EXERCISE INPUT:
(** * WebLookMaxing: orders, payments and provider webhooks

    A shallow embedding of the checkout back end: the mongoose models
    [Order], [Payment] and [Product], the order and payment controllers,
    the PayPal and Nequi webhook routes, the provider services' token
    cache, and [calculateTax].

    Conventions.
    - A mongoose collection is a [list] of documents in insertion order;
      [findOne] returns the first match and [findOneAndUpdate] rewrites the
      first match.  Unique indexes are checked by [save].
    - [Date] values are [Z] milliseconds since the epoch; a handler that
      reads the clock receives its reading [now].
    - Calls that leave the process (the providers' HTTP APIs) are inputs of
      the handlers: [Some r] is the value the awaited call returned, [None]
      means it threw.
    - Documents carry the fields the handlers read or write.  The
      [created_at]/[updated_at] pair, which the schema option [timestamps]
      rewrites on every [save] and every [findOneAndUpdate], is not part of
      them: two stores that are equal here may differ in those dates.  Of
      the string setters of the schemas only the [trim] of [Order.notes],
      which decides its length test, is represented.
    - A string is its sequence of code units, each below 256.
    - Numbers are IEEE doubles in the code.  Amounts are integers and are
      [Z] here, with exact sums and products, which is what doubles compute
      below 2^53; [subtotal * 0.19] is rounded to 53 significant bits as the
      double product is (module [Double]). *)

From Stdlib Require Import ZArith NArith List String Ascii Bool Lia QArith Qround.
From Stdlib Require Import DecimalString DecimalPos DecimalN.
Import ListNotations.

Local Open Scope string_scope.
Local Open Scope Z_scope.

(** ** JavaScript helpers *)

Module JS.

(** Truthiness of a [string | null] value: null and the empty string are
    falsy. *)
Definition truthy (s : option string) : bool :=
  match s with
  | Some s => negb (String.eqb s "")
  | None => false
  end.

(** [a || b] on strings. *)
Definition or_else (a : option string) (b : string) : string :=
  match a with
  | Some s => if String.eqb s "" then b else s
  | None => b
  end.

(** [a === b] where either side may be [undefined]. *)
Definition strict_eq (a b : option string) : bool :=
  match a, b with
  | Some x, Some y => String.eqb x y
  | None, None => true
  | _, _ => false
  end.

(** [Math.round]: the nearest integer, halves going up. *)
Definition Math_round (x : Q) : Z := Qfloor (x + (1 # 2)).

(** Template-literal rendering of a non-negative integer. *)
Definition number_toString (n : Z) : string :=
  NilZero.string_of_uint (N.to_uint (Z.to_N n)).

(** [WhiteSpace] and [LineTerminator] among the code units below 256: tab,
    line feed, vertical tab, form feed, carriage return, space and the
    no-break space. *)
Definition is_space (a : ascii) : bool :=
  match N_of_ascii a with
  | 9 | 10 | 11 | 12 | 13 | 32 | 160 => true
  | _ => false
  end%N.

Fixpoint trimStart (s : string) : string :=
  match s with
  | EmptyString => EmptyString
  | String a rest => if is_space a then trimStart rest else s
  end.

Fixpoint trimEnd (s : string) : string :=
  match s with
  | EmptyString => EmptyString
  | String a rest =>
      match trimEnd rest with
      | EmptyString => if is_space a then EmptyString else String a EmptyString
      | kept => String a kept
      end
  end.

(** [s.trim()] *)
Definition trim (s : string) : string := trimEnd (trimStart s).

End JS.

---

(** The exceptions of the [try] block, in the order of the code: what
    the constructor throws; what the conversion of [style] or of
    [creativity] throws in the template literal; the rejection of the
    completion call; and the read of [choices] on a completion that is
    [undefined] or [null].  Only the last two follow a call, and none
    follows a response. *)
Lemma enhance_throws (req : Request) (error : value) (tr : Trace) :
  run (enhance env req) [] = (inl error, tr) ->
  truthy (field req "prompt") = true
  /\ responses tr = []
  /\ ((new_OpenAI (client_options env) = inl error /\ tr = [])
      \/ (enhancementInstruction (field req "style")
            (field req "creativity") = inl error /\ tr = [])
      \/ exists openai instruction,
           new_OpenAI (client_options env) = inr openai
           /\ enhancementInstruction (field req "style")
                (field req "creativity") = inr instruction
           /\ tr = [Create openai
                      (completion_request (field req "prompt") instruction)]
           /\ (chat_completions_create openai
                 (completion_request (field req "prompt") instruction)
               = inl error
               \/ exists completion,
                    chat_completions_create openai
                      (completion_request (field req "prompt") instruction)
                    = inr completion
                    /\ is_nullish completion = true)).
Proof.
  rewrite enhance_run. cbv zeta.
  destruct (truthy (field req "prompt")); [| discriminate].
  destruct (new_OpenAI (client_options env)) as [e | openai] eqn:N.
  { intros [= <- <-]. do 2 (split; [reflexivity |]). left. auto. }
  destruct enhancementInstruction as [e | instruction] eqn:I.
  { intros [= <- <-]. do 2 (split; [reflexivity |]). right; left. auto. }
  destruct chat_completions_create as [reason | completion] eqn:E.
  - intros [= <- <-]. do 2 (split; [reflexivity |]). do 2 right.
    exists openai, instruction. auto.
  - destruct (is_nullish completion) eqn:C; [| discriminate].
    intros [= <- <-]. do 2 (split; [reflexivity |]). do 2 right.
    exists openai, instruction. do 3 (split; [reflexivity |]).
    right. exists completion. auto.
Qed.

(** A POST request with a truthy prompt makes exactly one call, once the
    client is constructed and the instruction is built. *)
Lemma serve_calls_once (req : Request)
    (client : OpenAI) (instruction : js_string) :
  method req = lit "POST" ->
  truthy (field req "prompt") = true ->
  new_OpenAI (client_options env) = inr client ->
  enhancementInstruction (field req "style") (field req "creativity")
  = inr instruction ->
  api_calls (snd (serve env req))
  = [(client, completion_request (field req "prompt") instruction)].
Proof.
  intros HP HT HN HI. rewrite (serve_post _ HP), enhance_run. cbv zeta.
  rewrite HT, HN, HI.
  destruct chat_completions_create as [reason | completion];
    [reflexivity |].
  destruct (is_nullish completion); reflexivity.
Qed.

WORK ORDER: Among the lines above, find the one with "(** * WebLookMaxing: orders, payments" and the one with "- A mongoose". Quote both and everything between them, exactly.

EXPECTED ANSWER:
(** * WebLookMaxing: orders, payments and provider webhooks

    A shallow embedding of the checkout back end: the mongoose models
    [Order], [Payment] and [Product], the order and payment controllers,
    the PayPal and Nequi webhook routes, the provider services' token
    cache, and [calculateTax].

    Conventions.
    - A mongoose collection is a [list] of documents in insertion order;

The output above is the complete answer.